** MATERIALS PROVIDED follows **

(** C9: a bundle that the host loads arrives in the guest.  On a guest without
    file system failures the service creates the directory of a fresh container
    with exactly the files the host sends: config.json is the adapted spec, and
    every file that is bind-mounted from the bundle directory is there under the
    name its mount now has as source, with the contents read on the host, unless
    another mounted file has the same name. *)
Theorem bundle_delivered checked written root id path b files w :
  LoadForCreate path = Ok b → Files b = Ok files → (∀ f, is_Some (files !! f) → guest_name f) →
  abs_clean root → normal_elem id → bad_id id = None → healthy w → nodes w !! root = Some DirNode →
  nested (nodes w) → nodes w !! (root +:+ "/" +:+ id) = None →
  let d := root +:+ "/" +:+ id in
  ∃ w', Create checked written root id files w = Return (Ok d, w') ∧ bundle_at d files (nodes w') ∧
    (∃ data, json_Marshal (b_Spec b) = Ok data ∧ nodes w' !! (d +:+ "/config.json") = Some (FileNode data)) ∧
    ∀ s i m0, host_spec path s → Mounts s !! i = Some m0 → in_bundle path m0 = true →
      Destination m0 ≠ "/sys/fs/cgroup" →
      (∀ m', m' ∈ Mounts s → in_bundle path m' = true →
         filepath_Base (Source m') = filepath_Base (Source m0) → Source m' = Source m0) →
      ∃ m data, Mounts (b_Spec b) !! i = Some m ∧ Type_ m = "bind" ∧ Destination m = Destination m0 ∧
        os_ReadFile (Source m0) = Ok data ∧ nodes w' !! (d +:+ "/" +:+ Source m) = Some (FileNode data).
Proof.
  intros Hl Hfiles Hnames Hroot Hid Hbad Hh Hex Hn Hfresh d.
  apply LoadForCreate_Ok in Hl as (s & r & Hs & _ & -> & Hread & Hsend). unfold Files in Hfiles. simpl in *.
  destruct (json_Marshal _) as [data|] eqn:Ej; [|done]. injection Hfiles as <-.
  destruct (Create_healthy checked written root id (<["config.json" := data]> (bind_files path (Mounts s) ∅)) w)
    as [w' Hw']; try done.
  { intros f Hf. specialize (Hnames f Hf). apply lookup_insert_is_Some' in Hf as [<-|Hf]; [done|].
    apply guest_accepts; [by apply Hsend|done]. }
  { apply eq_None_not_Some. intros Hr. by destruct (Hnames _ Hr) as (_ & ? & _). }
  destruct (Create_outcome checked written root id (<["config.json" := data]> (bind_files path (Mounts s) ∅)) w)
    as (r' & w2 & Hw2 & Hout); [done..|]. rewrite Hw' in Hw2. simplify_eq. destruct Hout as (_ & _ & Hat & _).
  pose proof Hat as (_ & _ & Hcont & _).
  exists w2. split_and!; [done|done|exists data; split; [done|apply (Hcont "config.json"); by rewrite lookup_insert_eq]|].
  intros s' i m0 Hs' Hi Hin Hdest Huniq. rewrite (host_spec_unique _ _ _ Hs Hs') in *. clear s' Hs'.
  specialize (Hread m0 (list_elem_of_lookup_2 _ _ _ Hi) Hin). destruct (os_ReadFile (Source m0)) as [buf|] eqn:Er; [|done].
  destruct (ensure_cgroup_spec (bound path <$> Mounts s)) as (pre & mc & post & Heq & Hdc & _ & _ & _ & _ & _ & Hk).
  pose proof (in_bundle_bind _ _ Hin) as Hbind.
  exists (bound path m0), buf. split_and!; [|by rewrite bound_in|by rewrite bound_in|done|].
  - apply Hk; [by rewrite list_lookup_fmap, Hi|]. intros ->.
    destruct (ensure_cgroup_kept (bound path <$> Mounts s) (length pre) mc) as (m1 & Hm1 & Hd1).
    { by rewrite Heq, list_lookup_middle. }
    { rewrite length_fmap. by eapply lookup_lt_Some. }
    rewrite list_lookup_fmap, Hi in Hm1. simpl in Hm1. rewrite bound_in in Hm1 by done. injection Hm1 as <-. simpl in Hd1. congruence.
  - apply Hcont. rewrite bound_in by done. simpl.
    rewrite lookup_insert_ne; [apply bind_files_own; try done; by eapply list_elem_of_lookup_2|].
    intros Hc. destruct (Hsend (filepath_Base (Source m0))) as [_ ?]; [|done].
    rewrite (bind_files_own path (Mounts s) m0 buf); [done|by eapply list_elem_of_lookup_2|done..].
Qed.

** End of MATERIALS PROVIDED **

# WHAT YOU ARE ASKED TO DO
Within the listing above, the range opens at the line with "every file that" and closes at the line with "abs_clean root →". Reproduce exactly the lines of that range, including both ends.

# TASK SOLUTION
    every file that is bind-mounted from the bundle directory is there under the
    name its mount now has as source, with the contents read on the host, unless
    another mounted file has the same name. *)
Theorem bundle_delivered checked written root id path b files w :
  LoadForCreate path = Ok b → Files b = Ok files → (∀ f, is_Some (files !! f) → guest_name f) →
  abs_clean root → normal_elem id → bad_id id = None → healthy w → nodes w !! root = Some DirNode →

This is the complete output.